Task item> Only the lines below between the ones containing "stroke is left in progress. *)" and "with ([Begin c", inclusive, are to be reproduced, each exactly as it stands.

Stored data entries>
──────
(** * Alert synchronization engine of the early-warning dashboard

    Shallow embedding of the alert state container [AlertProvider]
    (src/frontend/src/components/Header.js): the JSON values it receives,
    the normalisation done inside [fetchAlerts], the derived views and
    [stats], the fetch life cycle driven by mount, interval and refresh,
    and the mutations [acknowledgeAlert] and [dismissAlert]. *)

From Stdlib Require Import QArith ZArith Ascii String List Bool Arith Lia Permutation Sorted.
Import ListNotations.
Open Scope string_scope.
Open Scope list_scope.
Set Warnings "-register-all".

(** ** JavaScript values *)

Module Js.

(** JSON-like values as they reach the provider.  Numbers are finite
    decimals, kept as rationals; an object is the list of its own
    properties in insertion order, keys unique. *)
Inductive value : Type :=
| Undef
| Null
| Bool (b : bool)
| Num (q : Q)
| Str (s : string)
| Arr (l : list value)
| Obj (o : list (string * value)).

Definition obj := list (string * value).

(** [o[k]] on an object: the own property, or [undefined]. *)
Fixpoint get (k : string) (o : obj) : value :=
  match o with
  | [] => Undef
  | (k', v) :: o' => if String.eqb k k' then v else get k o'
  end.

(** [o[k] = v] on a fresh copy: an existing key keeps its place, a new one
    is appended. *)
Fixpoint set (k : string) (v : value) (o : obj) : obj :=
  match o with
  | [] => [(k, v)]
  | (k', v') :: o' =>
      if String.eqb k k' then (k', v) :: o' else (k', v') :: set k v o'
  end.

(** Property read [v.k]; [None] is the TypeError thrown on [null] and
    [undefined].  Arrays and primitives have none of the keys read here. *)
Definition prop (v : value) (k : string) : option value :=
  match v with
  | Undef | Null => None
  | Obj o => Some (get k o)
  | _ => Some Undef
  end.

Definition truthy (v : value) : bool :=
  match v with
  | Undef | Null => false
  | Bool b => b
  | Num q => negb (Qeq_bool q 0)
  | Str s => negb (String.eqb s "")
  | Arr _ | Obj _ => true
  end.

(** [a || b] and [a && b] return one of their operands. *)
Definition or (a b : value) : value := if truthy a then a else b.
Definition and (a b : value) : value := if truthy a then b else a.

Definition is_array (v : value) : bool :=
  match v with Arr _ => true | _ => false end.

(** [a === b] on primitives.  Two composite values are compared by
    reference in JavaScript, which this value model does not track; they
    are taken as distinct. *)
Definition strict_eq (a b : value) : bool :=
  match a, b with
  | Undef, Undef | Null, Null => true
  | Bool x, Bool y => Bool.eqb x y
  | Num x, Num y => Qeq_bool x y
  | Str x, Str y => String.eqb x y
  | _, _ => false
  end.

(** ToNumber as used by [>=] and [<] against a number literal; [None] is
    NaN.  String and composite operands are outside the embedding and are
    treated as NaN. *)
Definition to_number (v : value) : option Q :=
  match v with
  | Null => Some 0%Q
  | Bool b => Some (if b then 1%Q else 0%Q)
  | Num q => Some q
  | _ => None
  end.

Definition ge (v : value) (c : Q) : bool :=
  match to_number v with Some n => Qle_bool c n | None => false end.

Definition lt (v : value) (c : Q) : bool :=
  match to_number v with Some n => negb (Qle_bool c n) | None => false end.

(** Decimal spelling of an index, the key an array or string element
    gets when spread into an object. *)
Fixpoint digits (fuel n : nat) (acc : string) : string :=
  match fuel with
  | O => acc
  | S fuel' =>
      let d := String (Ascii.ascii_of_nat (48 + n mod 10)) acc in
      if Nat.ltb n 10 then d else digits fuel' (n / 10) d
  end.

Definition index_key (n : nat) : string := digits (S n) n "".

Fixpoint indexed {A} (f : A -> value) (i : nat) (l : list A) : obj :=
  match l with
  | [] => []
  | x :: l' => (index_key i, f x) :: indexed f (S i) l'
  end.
──────
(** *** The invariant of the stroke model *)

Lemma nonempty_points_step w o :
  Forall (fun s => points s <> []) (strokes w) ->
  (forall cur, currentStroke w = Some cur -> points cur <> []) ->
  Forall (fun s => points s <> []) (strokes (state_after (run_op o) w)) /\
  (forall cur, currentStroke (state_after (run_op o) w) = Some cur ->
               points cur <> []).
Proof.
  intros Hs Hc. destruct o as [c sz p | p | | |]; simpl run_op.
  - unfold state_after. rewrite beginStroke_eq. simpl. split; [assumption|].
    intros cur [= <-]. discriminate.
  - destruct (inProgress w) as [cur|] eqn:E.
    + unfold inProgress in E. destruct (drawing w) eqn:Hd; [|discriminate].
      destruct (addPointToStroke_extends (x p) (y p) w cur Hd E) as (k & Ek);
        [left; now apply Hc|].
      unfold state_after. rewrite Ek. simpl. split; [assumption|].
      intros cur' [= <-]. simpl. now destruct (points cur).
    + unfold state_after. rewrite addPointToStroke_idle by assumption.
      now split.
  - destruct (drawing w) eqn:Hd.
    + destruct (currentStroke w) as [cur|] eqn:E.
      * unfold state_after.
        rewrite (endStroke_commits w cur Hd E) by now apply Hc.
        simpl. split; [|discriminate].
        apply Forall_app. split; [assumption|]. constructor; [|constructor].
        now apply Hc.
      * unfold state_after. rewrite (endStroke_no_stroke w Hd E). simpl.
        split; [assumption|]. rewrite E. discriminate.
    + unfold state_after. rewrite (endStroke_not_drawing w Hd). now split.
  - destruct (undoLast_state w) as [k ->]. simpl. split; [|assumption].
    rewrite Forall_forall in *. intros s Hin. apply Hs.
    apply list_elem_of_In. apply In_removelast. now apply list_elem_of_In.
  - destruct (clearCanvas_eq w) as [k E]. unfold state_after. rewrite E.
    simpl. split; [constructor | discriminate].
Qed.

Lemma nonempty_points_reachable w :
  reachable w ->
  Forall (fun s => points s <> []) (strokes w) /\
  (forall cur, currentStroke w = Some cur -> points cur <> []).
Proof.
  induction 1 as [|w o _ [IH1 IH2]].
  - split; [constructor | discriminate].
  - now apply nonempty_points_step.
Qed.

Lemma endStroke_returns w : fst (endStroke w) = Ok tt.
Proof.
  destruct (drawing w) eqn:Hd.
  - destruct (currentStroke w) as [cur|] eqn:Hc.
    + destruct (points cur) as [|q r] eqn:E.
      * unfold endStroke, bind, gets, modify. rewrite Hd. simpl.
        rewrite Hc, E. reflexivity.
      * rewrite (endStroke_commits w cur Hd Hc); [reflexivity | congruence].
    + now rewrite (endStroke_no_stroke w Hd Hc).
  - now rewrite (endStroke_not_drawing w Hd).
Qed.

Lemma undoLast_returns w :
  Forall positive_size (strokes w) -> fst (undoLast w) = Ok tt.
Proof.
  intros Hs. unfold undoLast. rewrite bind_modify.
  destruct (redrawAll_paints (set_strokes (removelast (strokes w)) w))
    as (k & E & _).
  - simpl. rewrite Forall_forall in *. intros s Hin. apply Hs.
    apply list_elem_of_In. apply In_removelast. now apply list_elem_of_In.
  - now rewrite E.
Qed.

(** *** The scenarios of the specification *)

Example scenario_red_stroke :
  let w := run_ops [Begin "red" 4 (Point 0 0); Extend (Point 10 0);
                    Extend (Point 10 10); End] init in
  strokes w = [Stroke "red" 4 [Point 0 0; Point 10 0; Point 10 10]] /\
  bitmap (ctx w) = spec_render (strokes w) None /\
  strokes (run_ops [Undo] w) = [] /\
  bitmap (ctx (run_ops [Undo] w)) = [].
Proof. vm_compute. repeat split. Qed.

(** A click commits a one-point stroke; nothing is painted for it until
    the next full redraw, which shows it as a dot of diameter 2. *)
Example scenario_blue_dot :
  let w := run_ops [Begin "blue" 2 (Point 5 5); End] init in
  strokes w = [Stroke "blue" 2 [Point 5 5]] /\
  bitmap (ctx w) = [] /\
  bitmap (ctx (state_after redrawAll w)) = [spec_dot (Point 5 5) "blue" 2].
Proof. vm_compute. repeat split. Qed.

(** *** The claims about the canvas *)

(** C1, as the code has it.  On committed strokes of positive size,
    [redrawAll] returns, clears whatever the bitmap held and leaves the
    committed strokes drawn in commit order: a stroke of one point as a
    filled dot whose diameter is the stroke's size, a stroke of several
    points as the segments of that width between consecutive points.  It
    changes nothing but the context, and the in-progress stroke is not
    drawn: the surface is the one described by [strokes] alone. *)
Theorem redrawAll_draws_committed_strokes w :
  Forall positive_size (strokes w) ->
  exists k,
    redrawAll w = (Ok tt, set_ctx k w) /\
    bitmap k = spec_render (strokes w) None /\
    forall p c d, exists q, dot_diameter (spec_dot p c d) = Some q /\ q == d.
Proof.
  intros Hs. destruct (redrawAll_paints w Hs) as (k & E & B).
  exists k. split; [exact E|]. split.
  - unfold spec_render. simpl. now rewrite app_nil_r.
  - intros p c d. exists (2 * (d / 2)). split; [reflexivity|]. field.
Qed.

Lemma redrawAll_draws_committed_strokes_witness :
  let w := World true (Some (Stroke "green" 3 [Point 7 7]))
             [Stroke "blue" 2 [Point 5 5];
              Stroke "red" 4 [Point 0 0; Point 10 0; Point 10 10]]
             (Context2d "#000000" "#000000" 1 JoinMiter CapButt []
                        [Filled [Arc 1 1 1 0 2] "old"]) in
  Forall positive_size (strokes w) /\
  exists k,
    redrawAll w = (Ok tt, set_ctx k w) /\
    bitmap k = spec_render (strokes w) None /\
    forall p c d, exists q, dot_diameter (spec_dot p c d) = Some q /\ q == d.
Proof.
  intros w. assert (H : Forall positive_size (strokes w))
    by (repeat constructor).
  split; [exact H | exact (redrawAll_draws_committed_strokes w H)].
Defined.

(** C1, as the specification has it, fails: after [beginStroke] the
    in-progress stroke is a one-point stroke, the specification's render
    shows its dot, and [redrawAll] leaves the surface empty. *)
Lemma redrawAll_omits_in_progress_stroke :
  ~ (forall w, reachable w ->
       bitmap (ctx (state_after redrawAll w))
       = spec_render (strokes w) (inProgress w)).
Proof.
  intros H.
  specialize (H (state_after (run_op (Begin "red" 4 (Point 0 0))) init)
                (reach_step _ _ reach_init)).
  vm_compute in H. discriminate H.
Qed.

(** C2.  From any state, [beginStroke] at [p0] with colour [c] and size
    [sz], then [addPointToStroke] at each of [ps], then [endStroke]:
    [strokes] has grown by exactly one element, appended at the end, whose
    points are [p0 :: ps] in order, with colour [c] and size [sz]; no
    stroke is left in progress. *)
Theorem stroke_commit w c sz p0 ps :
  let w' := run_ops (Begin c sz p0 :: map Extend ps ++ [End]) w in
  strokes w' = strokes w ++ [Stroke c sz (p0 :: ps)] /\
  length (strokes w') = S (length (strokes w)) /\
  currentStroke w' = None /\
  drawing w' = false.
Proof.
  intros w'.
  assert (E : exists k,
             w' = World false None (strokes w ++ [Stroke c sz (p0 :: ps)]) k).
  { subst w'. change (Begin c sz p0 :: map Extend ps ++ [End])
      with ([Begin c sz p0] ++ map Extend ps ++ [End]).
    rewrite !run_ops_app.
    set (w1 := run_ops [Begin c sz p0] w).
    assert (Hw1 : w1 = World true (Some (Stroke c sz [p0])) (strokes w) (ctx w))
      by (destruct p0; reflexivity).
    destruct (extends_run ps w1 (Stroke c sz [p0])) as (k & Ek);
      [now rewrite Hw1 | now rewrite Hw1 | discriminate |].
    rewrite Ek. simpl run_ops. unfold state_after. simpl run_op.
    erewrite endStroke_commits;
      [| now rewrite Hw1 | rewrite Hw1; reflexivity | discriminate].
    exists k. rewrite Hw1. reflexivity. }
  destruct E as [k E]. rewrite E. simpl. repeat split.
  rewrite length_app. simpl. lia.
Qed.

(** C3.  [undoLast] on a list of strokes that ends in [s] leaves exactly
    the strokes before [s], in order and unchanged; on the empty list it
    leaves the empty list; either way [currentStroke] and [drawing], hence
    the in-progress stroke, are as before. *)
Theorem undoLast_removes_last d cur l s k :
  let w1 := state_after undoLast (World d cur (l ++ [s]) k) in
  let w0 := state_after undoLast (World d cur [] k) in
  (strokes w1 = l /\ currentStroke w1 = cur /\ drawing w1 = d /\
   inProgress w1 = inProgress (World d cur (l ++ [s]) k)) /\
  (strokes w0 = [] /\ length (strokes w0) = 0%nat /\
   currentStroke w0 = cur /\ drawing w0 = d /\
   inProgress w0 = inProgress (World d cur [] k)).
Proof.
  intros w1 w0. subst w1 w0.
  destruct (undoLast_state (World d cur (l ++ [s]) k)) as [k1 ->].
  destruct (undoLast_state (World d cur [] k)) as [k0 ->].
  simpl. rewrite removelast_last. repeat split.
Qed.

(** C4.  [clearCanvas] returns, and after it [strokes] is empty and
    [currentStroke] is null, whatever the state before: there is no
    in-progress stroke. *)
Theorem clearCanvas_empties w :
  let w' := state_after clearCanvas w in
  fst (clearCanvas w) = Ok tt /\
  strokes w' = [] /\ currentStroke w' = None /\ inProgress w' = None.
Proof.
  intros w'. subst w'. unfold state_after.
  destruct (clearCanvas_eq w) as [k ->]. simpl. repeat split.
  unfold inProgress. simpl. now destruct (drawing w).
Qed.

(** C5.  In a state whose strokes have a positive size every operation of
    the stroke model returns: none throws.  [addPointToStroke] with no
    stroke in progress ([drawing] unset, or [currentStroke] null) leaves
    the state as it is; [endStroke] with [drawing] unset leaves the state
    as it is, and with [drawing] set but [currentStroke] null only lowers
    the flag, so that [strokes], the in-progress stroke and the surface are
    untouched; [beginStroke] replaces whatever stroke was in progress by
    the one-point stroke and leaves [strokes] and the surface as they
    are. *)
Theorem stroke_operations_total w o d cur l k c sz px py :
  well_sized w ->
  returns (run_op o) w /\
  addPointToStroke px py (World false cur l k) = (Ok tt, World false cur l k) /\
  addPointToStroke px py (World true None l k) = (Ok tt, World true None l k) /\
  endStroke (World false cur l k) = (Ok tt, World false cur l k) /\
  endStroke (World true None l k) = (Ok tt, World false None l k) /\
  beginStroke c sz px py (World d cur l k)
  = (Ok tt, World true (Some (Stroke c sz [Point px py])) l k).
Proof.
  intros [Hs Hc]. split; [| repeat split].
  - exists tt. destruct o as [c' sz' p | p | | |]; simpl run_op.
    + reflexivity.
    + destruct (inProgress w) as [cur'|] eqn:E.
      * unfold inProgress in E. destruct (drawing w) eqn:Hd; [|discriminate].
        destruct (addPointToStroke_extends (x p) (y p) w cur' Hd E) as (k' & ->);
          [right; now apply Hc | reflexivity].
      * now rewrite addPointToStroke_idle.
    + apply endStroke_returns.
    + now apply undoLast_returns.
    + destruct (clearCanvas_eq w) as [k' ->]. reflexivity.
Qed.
──────
Result of this exercise>
    stroke is left in progress. *)
Theorem stroke_commit w c sz p0 ps :
  let w' := run_ops (Begin c sz p0 :: map Extend ps ++ [End]) w in
  strokes w' = strokes w ++ [Stroke c sz (p0 :: ps)] /\
  length (strokes w') = S (length (strokes w)) /\
  currentStroke w' = None /\
  drawing w' = false.
Proof.
  intros w'.
  assert (E : exists k,
             w' = World false None (strokes w ++ [Stroke c sz (p0 :: ps)]) k).
  { subst w'. change (Begin c sz p0 :: map Extend ps ++ [End])
      with ([Begin c sz p0] ++ map Extend ps ++ [End]).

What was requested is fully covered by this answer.